We examined cytokine-mediated neuronal death in neuron-astrocyte cultures from second trimester human fetal cerebrum. In these cultures, high-output inducible nitric oxide synthase (NOS) and tumor necrosis factor-alpha (TNF alpha) are expressed in astrocytes after exposure to IL-1 beta/IFN gamma. Neuronal cell death was evident at greater than or equal to 48 h following cytokine stimulation. Neutralizing anti-TNF alpha antiserum inhibited (approximate to 48%) neurotoxicity in IL-1 beta/IFN gamma-treated cultures, demonstrating a role for endogenously produced TNF alpha. Interestingly, the degree of neuroprotection conferred by superoxide dismutase or N-methyl D-aspartate (NDMA) receptor antagonists in these cultures was smaller and variable.

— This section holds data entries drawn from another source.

(* ===== verification/Elf.v ===== *)
(** * src/proc/elf_loader.c: loading programs

    An image is the list of its bytes; its length is the [size] the caller
    passes, and a NULL pointer is [None]. Fields of the headers are read little
    endian at their offsets in the packed structs of include/proc/elf.h. The
    build is the 64-bit one ([UINTPTR_MAX > UINT32_MAX]) for x86-64. The address
    space is a context of Vmm.v; pages are copied through their physical
    addresses, as in the source. *)
From S2P Require Import Prelude Pmm Vmm Cow X86 Aspace.
Open Scope tach_scope.

(** ** Definitions *)
Definition ELF_MAX_PROGRAM_HEADERS : Z := 128.
Definition ELF_MAX_LOADED_PAGES : nat := 512.
Definition ELF_DYN_BASE : Z := 0x1000000000.
Definition ELF_CLASS_32 : Z := 1.
Definition ELF_CLASS_64 : Z := 2.
Definition ELF_TYPE_EXEC : Z := 2.
Definition ELF_TYPE_DYN : Z := 3.
Definition ELF_MACHINE_X86_64 : Z := 62.
Definition ELF_PT_LOAD : Z := 1.
Definition ELF_PF_X : Z := 1.
Definition ELF_PF_W : Z := 2.

Record parsed_elf := ParsedElf {
  elf_class : Z; e_type : Z; e_machine : Z; e_entry : Z; e_phoff : Z; e_phentsize : Z; e_phnum : Z
}.
Record parsed_segment := ParsedSegment {
  p_type : Z; p_flags : Z; p_offset : Z; p_vaddr : Z; p_filesz : Z; p_memsz : Z
}.

Definition image_at (image : list Z) (k : Z) : Z := default 0 (image !! Z.to_nat k).

(** An [n]-byte little-endian field. *)
Fixpoint field (image : list Z) (off : Z) (n : nat) : Z :=
  match n with
  | O => 0
  | S n' => image_at image off + 256 * field image (off + 1) n'
  end.

Definition range_fits (offset length size : Z) : bool := (offset <=? size) && (length <=? size - offset).
Definition machine_matches (machine : Z) : bool := machine =? ELF_MACHINE_X86_64.
Definition size_of (image : list Z) : Z := Z.of_nat (length image).

Definition parse_header (data : option (list Z)) : Z + parsed_elf :=
  match data with
  | None => inl (- ENOEXEC)
  | Some image =>
      let size := size_of image in
      if size <? 16 then inl (- ENOEXEC)
      else if negb (bool_decide (take 4 image = [0x7f; 0x45; 0x4c; 0x46])) || negb (image_at image 5 =? 1) ||
              negb (image_at image 6 =? 1) then inl (- ENOEXEC)
      else
        let c := image_at image 4 in
        let parsed :=
          if c =? ELF_CLASS_32 then
            if size <? 52 then None
            else if negb (field image 20 4 =? 1) || (field image 40 2 <? 52) || (field image 42 2 <? 32) then None
            else Some (ParsedElf c (field image 16 2) (field image 18 2) (field image 24 4) (field image 28 4)
                                 (field image 42 2) (field image 44 2))
          else if c =? ELF_CLASS_64 then
            if size <? 64 then None
            else if negb (field image 20 4 =? 1) || (field image 52 2 <? 64) || (field image 54 2 <? 56) then None
            else Some (ParsedElf c (field image 16 2) (field image 18 2) (field image 24 8) (field image 32 8)
                                 (field image 54 2) (field image 56 2))
          else None in
        match parsed with
        | None => inl (- ENOEXEC)
        | Some e =>
            if negb (elf_class e =? ELF_CLASS_64) then inl (- ENOEXEC)
            else if (negb (e_type e =? ELF_TYPE_EXEC) && negb (e_type e =? ELF_TYPE_DYN)) || negb (machine_matches (e_machine e)) ||
                    (e_phnum e =? 0) || (ELF_MAX_PROGRAM_HEADERS <? e_phnum e) ||
                    negb (range_fits (e_phoff e) (e_phentsize e * e_phnum e) size) then inl (- ENOEXEC)
            else inr e
        end
  end.

Definition parse_segment (image : list Z) (e : parsed_elf) (index : Z) : Z + parsed_segment :=
  let size := size_of image in
  let offset := u64 (e_phoff e + index * e_phentsize e) in
  if negb (range_fits offset (e_phentsize e) size) then inl (- ENOEXEC)
  else
    let s :=
      if elf_class e =? ELF_CLASS_32 then
        ParsedSegment (field image offset 4) (field image (offset + 24) 4) (field image (offset + 4) 4) (field image (offset + 8) 4)
                      (field image (offset + 16) 4) (field image (offset + 20) 4)
      else
        ParsedSegment (field image offset 4) (field image (offset + 4) 4) (field image (offset + 8) 8) (field image (offset + 16) 8)
                      (field image (offset + 32) 8) (field image (offset + 40) 8) in
    if (p_type s =? ELF_PT_LOAD) &&
       ((p_memsz s <? p_filesz s) || negb (range_fits (p_offset s) (p_filesz s) size) ||
        (u64 (p_vaddr s + p_memsz s) <? p_vaddr s)) then inl (- ENOEXEC)
    else inr s.

Fixpoint validate_loop (image : list Z) (e : parsed_elf) (n : nat) (i : Z) (loadable : bool) : Z :=
  match n with
  | O => if loadable then 0 else - ENOEXEC
  | S n' =>
      match parse_segment image e i with
      | inl r => r
      | inr s => validate_loop image e n' (i + 1) (loadable || ((p_type s =? ELF_PT_LOAD) && negb (p_memsz s =? 0)))
      end
  end.

Definition elf_validate (data : option (list Z)) : Z :=
  match parse_header data, data with
  | inr e, Some image => validate_loop image e (Z.to_nat (e_phnum e)) 0 false
  | inl r, _ => r
  | _, None => - ENOEXEC
  end.

Definition elf_get_entry (data : option (list Z)) : Z :=
  match data with
  | None => 0
  | Some image =>
      if negb (bool_decide (take 4 image = [0x7f; 0x45; 0x4c; 0x46])) then 0
      else if image_at image 4 =? ELF_CLASS_32 then field image 24 4
      else if image_at image 4 =? ELF_CLASS_64 then field image 24 8
      else 0
  end.

Section Load.
Context {T : Type} `{PagingOps T}.
Implicit Types (st : vmm T) (c : cref) (loaded : list Z).

(** The page loop of a segment. [loaded] is [loaded_pages], the last first. *)
Fixpoint load_pages (fuel : nat) c (flags page page_end : Z) st loaded : option (vmm T * list Z * Z) :=
  match fuel with
  | O => None
  | S fuel' =>
      if page_end <=? page then Some (st, loaded, 0)
      else if negb (vmm_resolve st c page =? 0) then load_pages fuel' c flags (page + PAGE_SIZE) page_end st loaded
      else if (ELF_MAX_LOADED_PAGES <=? length loaded)%nat then Some (st, loaded, - E2BIG)
      else
        let '(st, result, _) := vmm_map_allocated (Some c) page flags st in
        if result <? 0 then Some (st, loaded, result)
        else load_pages fuel' c flags (page + PAGE_SIZE) page_end st (page :: loaded)
  end.

(** The copy loop of a segment, from [copied] on. *)
Fixpoint copy_file (fuel : nat) (image : list Z) c (segment_start offset filesz copied : Z) st : option (vmm T * Z) :=
  match fuel with
  | O => None
  | S fuel' =>
      if filesz <=? copied then Some (st, 0)
      else
        let destination := u64 (segment_start + copied) in
        let physical := vmm_resolve st c destination in
        if physical =? 0 then Some (st, - EFAULT)
        else
          let page_remaining := PAGE_SIZE - (destination .& (PAGE_SIZE - 1)) in
          let chunk := if page_remaining <? filesz - copied then page_remaining else filesz - copied in
          let bytes := take (Z.to_nat chunk) (drop (Z.to_nat (offset + copied)) image) in
          copy_file fuel' image c segment_start offset filesz (copied + chunk) (set_ram (mem_store (ram st) physical bytes) st)
  end.

Definition segment_flags (s : parsed_segment) : Z :=
  let flags := VMM_PRESENT .| VMM_USER in
  let flags := if has (p_flags s) ELF_PF_W then flags .| VMM_WRITABLE else flags in
  if has (p_flags s) ELF_PF_X then flags .| VMM_EXECUTABLE else flags.

Definition load_segment (fuel : nat) (image : list Z) c (bias : Z) (s : parsed_segment) st loaded
    : option (vmm T * list Z * Z) :=
  let segment_start := u64 (p_vaddr s + bias) in
  if segment_start <? bias then Some (st, loaded, - EOVERFLOW)
  else
    let page_start := segment_start .& Z.lnot (PAGE_SIZE - 1) in
    let segment_end := u64 (segment_start + p_memsz s) in
    if segment_end <? segment_start then Some (st, loaded, - EOVERFLOW)
    else
      let page_end := u64 (segment_end + PAGE_SIZE - 1) .& Z.lnot (PAGE_SIZE - 1) in
      match load_pages fuel c (segment_flags s) page_start page_end st loaded with
      | None => None
      | Some (st, loaded, result) =>
          if result <? 0 then Some (st, loaded, result)
          else
            match copy_file fuel image c segment_start (p_offset s) (p_filesz s) 0 st with
            | None => None
            | Some (st, result) => Some (st, loaded, result)
            end
      end.

(** The loop over the program headers: a negative result is [goto rollback]. *)
Fixpoint load_loop (fuel : nat) (image : list Z) (e : parsed_elf) c (bias : Z) (n : nat) (i : Z) (loadable : bool) st loaded
    : option (vmm T * list Z * Z) :=
  match n with
  | O =>
      Some (st, loaded,
        if negb loadable then - ENOEXEC
        else if u64 (e_entry e + bias) <? bias then - EOVERFLOW
        else 0)
  | S n' =>
      match parse_segment image e i with
      | inl r => Some (st, loaded, r)
      | inr s =>
          if negb (p_type s =? ELF_PT_LOAD) || (p_memsz s =? 0)
          then load_loop fuel image e c bias n' (i + 1) loadable st loaded
          else
            match load_segment fuel image c bias s st loaded with
            | None => None
            | Some (st, loaded, result) =>
                if result <? 0 then Some (st, loaded, result)
                else load_loop fuel image e c bias n' (i + 1) true st loaded
            end
      end
  end.

Definition rollback c loaded st : vmm T := foldl (fun st page => (vmm_unmap (Some c) page st).1) st loaded.

(** The result and, when it is 0, [proc->entry_point]. [c] is [proc->mm]. *)
Definition elf_load (fuel : nat) (data : option (list Z)) (c : option cref) st : option (vmm T * Z * Z) :=
  match c with
  | None => Some (st, - EINVAL, 0)
  | Some c =>
      match parse_header data, data with
      | inl r, _ => Some (st, r, 0)
      | inr _, None => Some (st, - ENOEXEC, 0)
      | inr e, Some image =>
          let bias := if e_type e =? ELF_TYPE_DYN then ELF_DYN_BASE else 0 in
          match load_loop fuel image e c bias (Z.to_nat (e_phnum e)) 0 false st [] with
          | None => None
          | Some (st, loaded, result) =>
              if result <? 0 then Some (rollback c loaded st, result, 0)
              else Some (st, 0, u64 (e_entry e + bias))
          end
      end
  end.
End Load.

(** ** The program an image describes *)

(** A segment laid over what is there: its file bytes, zeros in the rest of
    its pages where nothing was. *)
Definition place (image : list Z) (bias : Z) (s : parsed_segment) (f : Z -> option Z) (x : Z) : option Z :=
  let start := p_vaddr s + bias in
  if (start <=? x) && (x <? start + p_filesz s) then Some (image_at image (p_offset s + (x - start)))
  else if (page_of start <=? x) && (page_of x <? start + p_memsz s) then Some (default 0 (f x))
  else f x.

Fixpoint program_loop (image : list Z) (e : parsed_elf) (bias : Z) (n : nat) (i : Z) (f : Z -> option Z) : Z -> option Z :=
  match n with
  | O => f
  | S n' =>
      match parse_segment image e i with
      | inl _ => f
      | inr s =>
          program_loop image e bias n' (i + 1)
            (if (p_type s =? ELF_PT_LOAD) && negb (p_memsz s =? 0) then place image bias s f else f)
      end
  end.

Definition load_bias (e : parsed_elf) : Z := if e_type e =? ELF_TYPE_DYN then ELF_DYN_BASE else 0.

(** The memory of the program: the byte at each address, or no page. *)
Definition program (image : list Z) (e : parsed_elf) : Z -> option Z :=
  program_loop image e (load_bias e) (Z.to_nat (e_phnum e)) 0 (fun _ => None).

(** ** Parsing stays inside the image *)
Definition bytes_ok (image : list Z) : Prop := Forall (fun b => 0 <= b < 256) image.

Lemma image_at_byte image k : bytes_ok image -> 0 <= image_at image k < 256.
Proof.
  intros Hb. unfold image_at. destruct (image !! Z.to_nat k) eqn:E; cbn; [|lia].
  by apply (Forall_lookup_1 _ _ _ _ Hb E).
Qed.

Lemma field_bounds image off n : bytes_ok image -> 0 <= field image off n < 256 ^ Z.of_nat n.
Proof.
  intros Hb. revert off. induction n as [|n IH]; intros off; cbn [field]; [lia|].
  pose proof (image_at_byte image off Hb). specialize (IH (off + 1)).
  rewrite Nat2Z.inj_succ, Z.pow_succ_r by lia. lia.
Qed.

Definition header_ok (image : list Z) (e : parsed_elf) : Prop :=
  64 <= size_of image /\ elf_class e = ELF_CLASS_64 /\ (e_type e = ELF_TYPE_EXEC \/ e_type e = ELF_TYPE_DYN) /\
  56 <= e_phentsize e < 2 ^ 16 /\ 1 <= e_phnum e <= ELF_MAX_PROGRAM_HEADERS /\ 0 <= e_entry e < 2 ^ 64 /\
  0 <= e_phoff e /\ e_phoff e + e_phentsize e * e_phnum e <= size_of image.

Lemma parse_header_ok image e : bytes_ok image -> parse_header (Some image) = inr e -> header_ok image e.
Proof.
  intros Hb E. unfold parse_header in E. destruct (size_of image <? 16); [done|].
  destruct (negb (bool_decide _) || _ || _); [done|].
  destruct (image_at image 4 =? ELF_CLASS_32) eqn:E32.
  { destruct (size_of image <? 52); [done|]. destruct (negb _ || _ || _); [done|]. cbn [elf_class] in E.
    apply Z.eqb_eq in E32. rewrite E32 in E. done. }
  destruct (image_at image 4 =? ELF_CLASS_64) eqn:E64; [|done].
  destruct (Z.ltb_spec (size_of image) 64); [done|].
  pose proof (field_bounds image 54 2 Hb). pose proof (field_bounds image 56 2 Hb).
  pose proof (field_bounds image 24 8 Hb). pose proof (field_bounds image 32 8 Hb).
  generalize dependent (field image 54 2). generalize dependent (field image 56 2).
  generalize dependent (field image 24 8). generalize dependent (field image 32 8). generalize dependent (field image 16 2). intros.
  destruct (negb (field image 20 4 =? 1) || _ || _) eqn:E1; [done|]. cbn [elf_class e_type e_machine e_entry e_phoff e_phentsize e_phnum] in E.
  destruct (negb (image_at image 4 =? ELF_CLASS_64)); [done|]. destruct (_ || negb (range_fits _ _ _)) eqn:E2; [done|].
  injection E as <-. unfold header_ok. cbn [elf_class e_type e_machine e_entry e_phoff e_phentsize e_phnum].
  unfold range_fits in E2. change (256 ^ Z.of_nat 2) with (2 ^ 16) in *. change (256 ^ Z.of_nat 8) with (2 ^ 64) in *.
  apply Z.eqb_eq in E64. repeat rewrite orb_false_iff in E2. repeat rewrite orb_false_iff in E1. lia.
Qed.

Similarly, the effect of the NOS inhibitor, N-G-monomethyl L-arginine (NMMA) on IL-1 beta/IFN gamma-induced neuronal death was variable, showing no statistically significant effect when results from more than 30 independent cultures were averaged. Neurons die by apoptosis in, cytokine-treated human fetal CNS cultures as shown by the characteristic nuclear morphology as well as positive labeling for TUNEL. Our results demonstrate a potent neurotoxicity mediated by the cytokine combination IL-1 beta/IFN gamma in primary human neuron-astrocyte cultures and a crucial role for endogenous TNF alpha in mediating neurotoxicity in this system. These results firmly establish the neurotoxic potential of the inflammatory cytokines IL-1 beta and TNF alpha in the human CNS. (C) 1999 Wiley-Liss, Inc.